Geliyorlar, barikatları, tel örgüleri, denizleri, okyanusları aşarak, önlerine dikilmiş askeri barikatları, ölüm melekleri adı verilen insanlık düşmanı burjuvaziden kendi yarattıklarını, emeklerini, alın terlerini, topraklarını geri almak için geliyorlar.

Akdenizleri, Ege denizleri, Pasifik ve Atlas okyanusunu aşarak, tel örgüleri 8 metrelik dikenli kalın duvarları, mayın döşenmiş sınırları, arkalarından ölüler yığını bırakarak, ama geliyorlar; ölümlerden korkmadan, ölülerinin üstlerine basa basa...

Göçmenler. Doğdukları topraklarda yaşayamayanlar. Yerlerinden yurtlarından edilenler, son dört yıl içinde 56 bin 800 ölü vermişler.

2014 yılından bugüne kadar Meksika’dan ABD’ye geçmek isteyen 3861 kişi ölmüş.

Afrika’dan Avrupa’ya geçmek isteyenler, 2014 yılından bugüne kadar 18 bin 400 ölü bırakmış geride.

Asya ve Orta Doğu ülkelerinden Avrupa’ya göç etmek isteyenler ise 8 bin 200 kişiyi “ölü” olarak geride bırakmış.
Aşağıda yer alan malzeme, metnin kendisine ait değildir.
(* ===== verification/GoAny.v ===== *)
(** Go values of type [any] as JSON decodes and encodes them: decoding a JSON
    value with and without [UseNumber], the first value of a decoder's input,
    and [json.Marshal]. *)
From Stdlib Require Import Floats.SpecFloat.
From S2P Require Import Prelude GoBytes GoStrings GoSort GoJson.
Local Open Scope Z_scope.

(** A value: [AInt] is an int64, [ANumber] a [json.Number], a map the list of its
    entries with distinct keys. *)
Inductive any :=
| ANil
| ABool (b : bool)
| AInt (z : Z)
| AFloat (f : spec_float)
| ANumber (w : string)
| AStr (s : string)
| AArr (l : list any)
| AMap (m : list (string * any)).

(** * Maps as lists of entries *)

Section assoc.
Context {A : Type}.
Fixpoint assoc_get (m : list (string * A)) (k : string) : option A :=
  match m with
  | [] => None
  | (k', v) :: m' => if bool_decide (k' = k) then Some v else assoc_get m' k
  end.
Fixpoint assoc_set (m : list (string * A)) (k : string) (v : A) : list (string * A) :=
  match m with
  | [] => [(k, v)]
  | (k', v') :: m' => if bool_decide (k' = k) then (k, v) :: m' else (k', v') :: assoc_set m' k v
  end.

Lemma assoc_get_set m k v k' :
  assoc_get (assoc_set m k v) k' = if bool_decide (k = k') then Some v else assoc_get m k'.
Proof.
  induction m as [|[j w] m IH]; cbn; [done|].
  destruct (decide (j = k)) as [->|Hne].
  - rewrite (bool_decide_eq_true_2 (k = k)) by done. cbn. by destruct (bool_decide (k = k')).
  - rewrite (bool_decide_eq_false_2 (j = k)) by done. cbn. rewrite IH.
    destruct (decide (j = k')) as [->|Hne']; [|by rewrite (bool_decide_eq_false_2 (j = k'))].
    rewrite (bool_decide_eq_true_2 (k' = k')), (bool_decide_eq_false_2 (k = k')) by congruence. done.
Qed.
Lemma assoc_set_keys m k v : (assoc_set m k v).*1 = if bool_decide (k ∈ m.*1) then m.*1 else m.*1 ++ [k].
Proof.
  induction m as [|[j w] m IH]; [done|]. cbn [assoc_set fmap list_fmap fst].
  destruct (decide (j = k)) as [->|Hne].
  - rewrite (bool_decide_eq_true_2 (k = k)), (bool_decide_eq_true_2 (k ∈ _)) by (done || by left). done.
  - rewrite (bool_decide_eq_false_2 (j = k)) by done. cbn [fmap list_fmap fst]. rewrite IH.
    destruct (decide (k ∈ m.*1)) as [Hk|Hk].
    + rewrite (bool_decide_eq_true_2 (k ∈ m.*1)), (bool_decide_eq_true_2 (k ∈ j :: _)) by (done || by right). done.
    + rewrite (bool_decide_eq_false_2 (k ∈ m.*1)), (bool_decide_eq_false_2 (k ∈ j :: _)); [done| |done].
      rewrite not_elem_of_cons. by split.
Qed.
Lemma assoc_set_nodup m k v : NoDup m.*1 → NoDup (assoc_set m k v).*1.
Proof.
  intros H. rewrite assoc_set_keys. case_bool_decide as E; [done|]. apply NoDup_app. split_and!; [done| |apply NoDup_singleton].
  intros x Hx ->%list_elem_of_singleton. done.
Qed.
Lemma assoc_set_new m k v : k ∉ m.*1 → assoc_set m k v = m ++ [(k, v)].
Proof.
  induction m as [|[j w] m IH]; cbn; [done|]. rewrite not_elem_of_cons. intros [Hne Hm].
  rewrite bool_decide_eq_false_2 by congruence. by rewrite IH.
Qed.
Lemma assoc_get_elem m k v : NoDup m.*1 → assoc_get m k = Some v ↔ (k, v) ∈ m.
Proof.
  induction m as [|[j w] m IH]; cbn; [intros _; split; [done|by intros ?%elem_of_nil]|].
  intros [Hj Hm]%NoDup_cons. rewrite elem_of_cons. case_bool_decide as E.
  - subst. split; [intros [= ->]; by left|]. intros [[= ->]|Hin]; [done|].
    destruct Hj. by apply (list_elem_of_fmap_2 fst) in Hin.
  - rewrite IH by done. naive_solver.
Qed.
Lemma assoc_get_none m k : assoc_get m k = None ↔ k ∉ m.*1.
Proof.
  induction m as [|[j w] m IH]; cbn; [split; [intros _; apply not_elem_of_nil|done]|].
  rewrite not_elem_of_cons. case_bool_decide; [naive_solver|]. rewrite IH. naive_solver.
Qed.
End assoc.

(** * Strings *)

Definition hex_value (c : ascii) : Z :=
  let b := byteZ c in if b <=? 57 then b - 48 else if b <=? 70 then b - 55 else b - 87.
(** A [\uXXXX] escape at the start of [l]. *)
Definition getu4 (l : list ascii) : option (Z * list ascii) :=
  match l with
  | b :: u :: c1 :: c2 :: c3 :: c4 :: r =>
      if (byteZ b =? 92) && (byteZ u =? 117) && is_hex c1 && is_hex c2 && is_hex c3 && is_hex c4 then
        Some (((hex_value c1 * 16 + hex_value c2) * 16 + hex_value c3) * 16 + hex_value c4, r)
      else None
  | _ => None
  end.
Definition is_surrogate (r : Z) : bool := in_range 55296 57343 r.
(** [utf16.DecodeRune]. *)
Definition decode_pair (r1 r2 : Z) : option Z :=
  if in_range 55296 56319 r1 && in_range 56320 57343 r2
  then Some ((r1 - 55296) * 1024 + (r2 - 56320) + 65536) else None.
Definition escaped_byte (c : ascii) : ascii :=
  let b := byteZ c in
  if b =? 98 then Zbyte 8 else if b =? 102 then Zbyte 12 else if b =? 110 then Zbyte 10
  else if b =? 114 then Zbyte 13 else if b =? 116 then Zbyte 9 else c.

(** The contents of a string literal; every step consumes a byte. *)
Fixpoint unquote_fuel (n : nat) (l : list ascii) : list ascii :=
  match n with
  | O => []
  | S n =>
      match getu4 l with
      | Some (r, rest) =>
          if is_surrogate r then
            match getu4 rest with
            | Some (r2, rest2) =>
                match decode_pair r r2 with
                | Some dec => encode_rune dec ++ unquote_fuel n rest2
                | None => encode_rune RuneError ++ unquote_fuel n rest
                end
            | None => encode_rune RuneError ++ unquote_fuel n rest
            end
          else encode_rune r ++ unquote_fuel n rest
      | None =>
          match l with
          | [] => []
          | b :: c :: rest =>
              if byteZ b =? 92 then escaped_byte c :: unquote_fuel n rest
              else match decode_rune l with
                   | Some (r, rest') => encode_rune r ++ unquote_fuel n rest'
                   | None => []
                   end
          | _ => match decode_rune l with
                 | Some (r, rest') => encode_rune r ++ unquote_fuel n rest'
                 | None => []
                 end
          end
      end
  end.
Definition unquote (raw : list ascii) : string := of_list (unquote_fuel (length raw) raw).

(** * Numbers *)

(** [strconv.ParseFloat] of a number literal, correctly rounded; [None] is the
    range error. *)
Definition ParseFloat (w : list ascii) : option spec_float :=
  match parse_number w with
  | None => None
  | Some n =>
      let m := default 0 (digits_value 0 (nl_int n ++ nl_frac n)) in
      let e := nl_exp n - Z.of_nat (length (nl_frac n)) in
      let f :=
        if m =? 0 then S754_zero (nl_neg n)
        else if 0 <=? e then
          let v := m * 10 ^ e in binary_normalize 53 1024 (if nl_neg n then - v else v) 0 (nl_neg n)
        else
          let '(q, ex, loc) := SFdiv_core_binary 53 1024 m 0 (10 ^ (- e)) 0 in
          binary_round_aux 53 1024 (nl_neg n) q ex loc in
      match f with S754_infinity _ | S754_nan => None | _ => Some f end
  end.

(** * Decoding *)

(** Into an [any]; the error of a number out of the range of a float64 is
    [None]. *)
Fixpoint decode (useNumber : bool) (j : json) : option any :=
  match j with
  | JNull => Some ANil
  | JBool b => Some (ABool b)
  | JNum w => if useNumber then Some (ANumber (of_list w)) else AFloat <$> ParseFloat w
  | JStr raw => Some (AStr (unquote raw))
  | JArr l =>
      (fix go acc l :=
         match l with
         | [] => Some (AArr (reverse acc))
         | x :: l' => v ← decode useNumber x; go (v :: acc) l'
         end) [] l
  | JObj l =>
      (fix go acc l :=
         match l with
         | [] => Some (AMap acc)
         | (k, x) :: l' => v ← decode useNumber x; go (assoc_set acc (unquote k) v) l'
         end) [] l
  end.

(** With [UseNumber] decoding cannot fail. *)
Lemma decode_total j : ∃ v, decode true j = Some v.
Proof.
  induction j as [|b|w|raw|l IH|l IH] using json_nested; cbn [decode]; [by eexists..| |].
  - generalize (@nil any). induction IH as [|x l [v Hv] _ IHl]; intros acc; [by eexists|]. rewrite Hv. apply IHl.
  - generalize (@nil (string * any)). induction IH as [|[k x] l [v Hv] _ IHl]; intros acc; [by eexists|].
    cbn in Hv. rewrite Hv. apply IHl.
Qed.
Definition decoded (j : json) : any := default ANil (decode true j).
Lemma decode_decoded j : decode true j = Some (decoded j).
Proof. unfold decoded. by destruct (decode_total j) as [v ->]. Qed.

(** Decoding an object: later members replace earlier ones of the same key. *)
Definition object_map (l : list (list ascii * json)) : list (string * any) :=
  foldl (λ acc m, assoc_set acc (unquote m.1) (decoded m.2)) [] l.
Lemma decode_object l : decode true (JObj l) = Some (AMap (object_map l)).
Proof.
  unfold object_map. cbn [decode]. generalize (@nil (string * any)).
  induction l as [|[k x] l IH]; intros acc; [done|]. rewrite decode_decoded. apply IH.
Qed.
Lemma object_map_nodup l : NoDup (object_map l).*1.
Proof.
  unfold object_map. assert (H : NoDup (@nil (string * any)).*1) by constructor. revert H.
  generalize (@nil (string * any)). induction l as [|[k x] l IH]; intros acc H; [done|]. by apply IH, assoc_set_nodup.
Qed.
Lemma object_map_app l l' k :
  k ∉ (λ m, unquote m.1) <$> l' → assoc_get (object_map (l ++ l')) k = assoc_get (object_map l) k.
Proof.
  unfold object_map. rewrite foldl_app. generalize (foldl (λ acc m, assoc_set acc (unquote m.1) (decoded m.2)) [] l).
  induction l' as [|[j x] l' IH]; intros acc; [done|]. cbn. rewrite not_elem_of_cons. intros [Hne Hl].
  rewrite IH by done. by rewrite assoc_get_set, bool_decide_eq_false_2 by congruence.
Qed.
Lemma object_map_snoc l k x : assoc_get (object_map (l ++ [(k, x)])) (unquote k) = Some (decoded x).
Proof. unfold object_map. rewrite foldl_app. cbn. by rewrite assoc_get_set, bool_decide_eq_true_2. Qed.

(** The value [Decoder.Decode] reads: the first one, whatever follows it. *)
Definition has_prefix_l (p l : list ascii) : bool :=
  match strip_prefix_l p l with Some _ => true | None => false end.
Definition top_word (w : list ascii) : option json :=
  if has_prefix_l (to_list "null") w then Some JNull
  else if has_prefix_l (to_list "true") w then Some (JBool true)
  else if has_prefix_l (to_list "false") w then Some (JBool false)
  else match w with c :: _ => if is_digit c then Some (JNum w) else None | [] => None end.
Definition jfirst (l : list ascii) : option json :=
  let ts := (lex Out l).1 in
  match ts with
  | TWord w :: _ => top_word w
  | _ => fst <$> pvalue (2 * length ts) ts
  end.

(** * Encoding *)

Section marshal.
(** [strconv.AppendFloat] with the shortest representation, as the encoder
    calls it. *)
Context (formatFloat : spec_float → string).

Definition html_byte (b : Z) : bool := (b =? 60) || (b =? 62) || (b =? 38).
Definition unicode_escape (r : Z) : list ascii := [backslash; "u"%char] ++ hex_digits 4 r.
Definition encode_byte (c : ascii) : list ascii :=
  let b := byteZ c in
  if (b =? 34) || (b =? 92) then [backslash; c]
  else if b =? 8 then [backslash; "b"%char]
  else if b =? 12 then [backslash; "f"%char]
  else if b =? 10 then [backslash; "n"%char]
  else if b =? 13 then [backslash; "r"%char]
  else if b =? 9 then [backslash; "t"%char]
  else if (b <? 32) || html_byte b then unicode_escape b
  else [c].
Fixpoint encode_fuel (n : nat) (l : list ascii) : list ascii :=
  match n with
  | O => []
  | S n =>
      match l, decode_rune l with
      | c :: tl, Some (r, rest) =>
          if byteZ c <=? 127 then encode_byte c ++ encode_fuel n tl
          else if (r =? RuneError) && (length rest =? length tl)%nat then unicode_escape RuneError ++ encode_fuel n tl
          else if (r =? 8232) || (r =? 8233) then unicode_escape r ++ encode_fuel n rest
          else encode_rune r ++ encode_fuel n rest
      | _, _ => []
      end
  end.
Definition encode_string (s : string) : list ascii := quoteb :: encode_fuel (len s) (to_list s) ++ [quoteb].

Definition join_with (sep : ascii) (l : list (list ascii)) : list ascii :=
  match l with
  | [] => []
  | x :: r => x ++ (r ≫= λ y, sep :: y)
  end.
Definition member (k : string) (v : list ascii) : list ascii := encode_string k ++ ":"%char :: v.
Definition object (ms : list (list ascii)) : list ascii := "{"%char :: join_with "," ms ++ ["}"%char].
Definition array (vs : list (list ascii)) : list ascii := "["%char :: join_with "," vs ++ ["]"%char].

(** Maps are written in the order of their keys. *)
Definition sort_entries {A} (m : list (string * A)) : list (string * A) :=
  sort_by (by_key fst) m.
Fixpoint marshal (v : any) : list ascii :=
  match v with
  | ANil => to_list "null"
  | ABool b => to_list (if b then "true" else "false")
  | AInt z => to_list (pretty z)
  | AFloat f => to_list (formatFloat f)
  | ANumber w => to_list w
  | AStr s => encode_string s
  | AArr l => array (List.map marshal l)
  | AMap m => object ((λ e, member e.1 e.2) <$>
                      sort_entries (List.map (λ e, (e.1, marshal e.2)) m))
  end.
End marshal.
Bu istatistikler, kayıt altına alınabilenler. Bir de kayıt altına alınmayanlar var. Kayıtlara düşmeyen ölü sayısı kayıtlara düşenlerin belki de yarısı kadar.

“Medeni” dünyanın, adına “göçmen kampları” dedikleri toplama kamplarında kalanların sayısı ise belli değil. Ve ölenler “kurtuldu” dedirtecek cinsten nazi zulüm ve yok etme kapmaları gibi.

Kuzey Amerika (ABD ve Kanada) ve Batı Avrupa, dünya zenginliğin %60’nı, dünya nüfusunun da %17’ni elinde bulunduruyor. Servet dağılımında neredeyse Afrika’nın adı yok.

Dünyanın, ABD doları cinsinden 2018 yılı içinde serveti 317 trilyon ABD doları kadar. Bu servet dünya nüfusuna eşit olarak dağıtıldığında ise kişi başına ABD doları cinsinden 63.1001 servet düşüyor. Oysa dünyanın 2,5 milyarı aşkın insanı günlük bir doların altında yaşıyor. Dünya nüfusunun yarısından (3,5 milyar) fazlası ise günlük iki ABD dolarından daha az kazanıyor. Ama ABD’de yetişkin başına düşen servet ise 403,970 ABD doları kadar.2 Kişi başına düşen servet ise 103 bin ABD doları kadardır.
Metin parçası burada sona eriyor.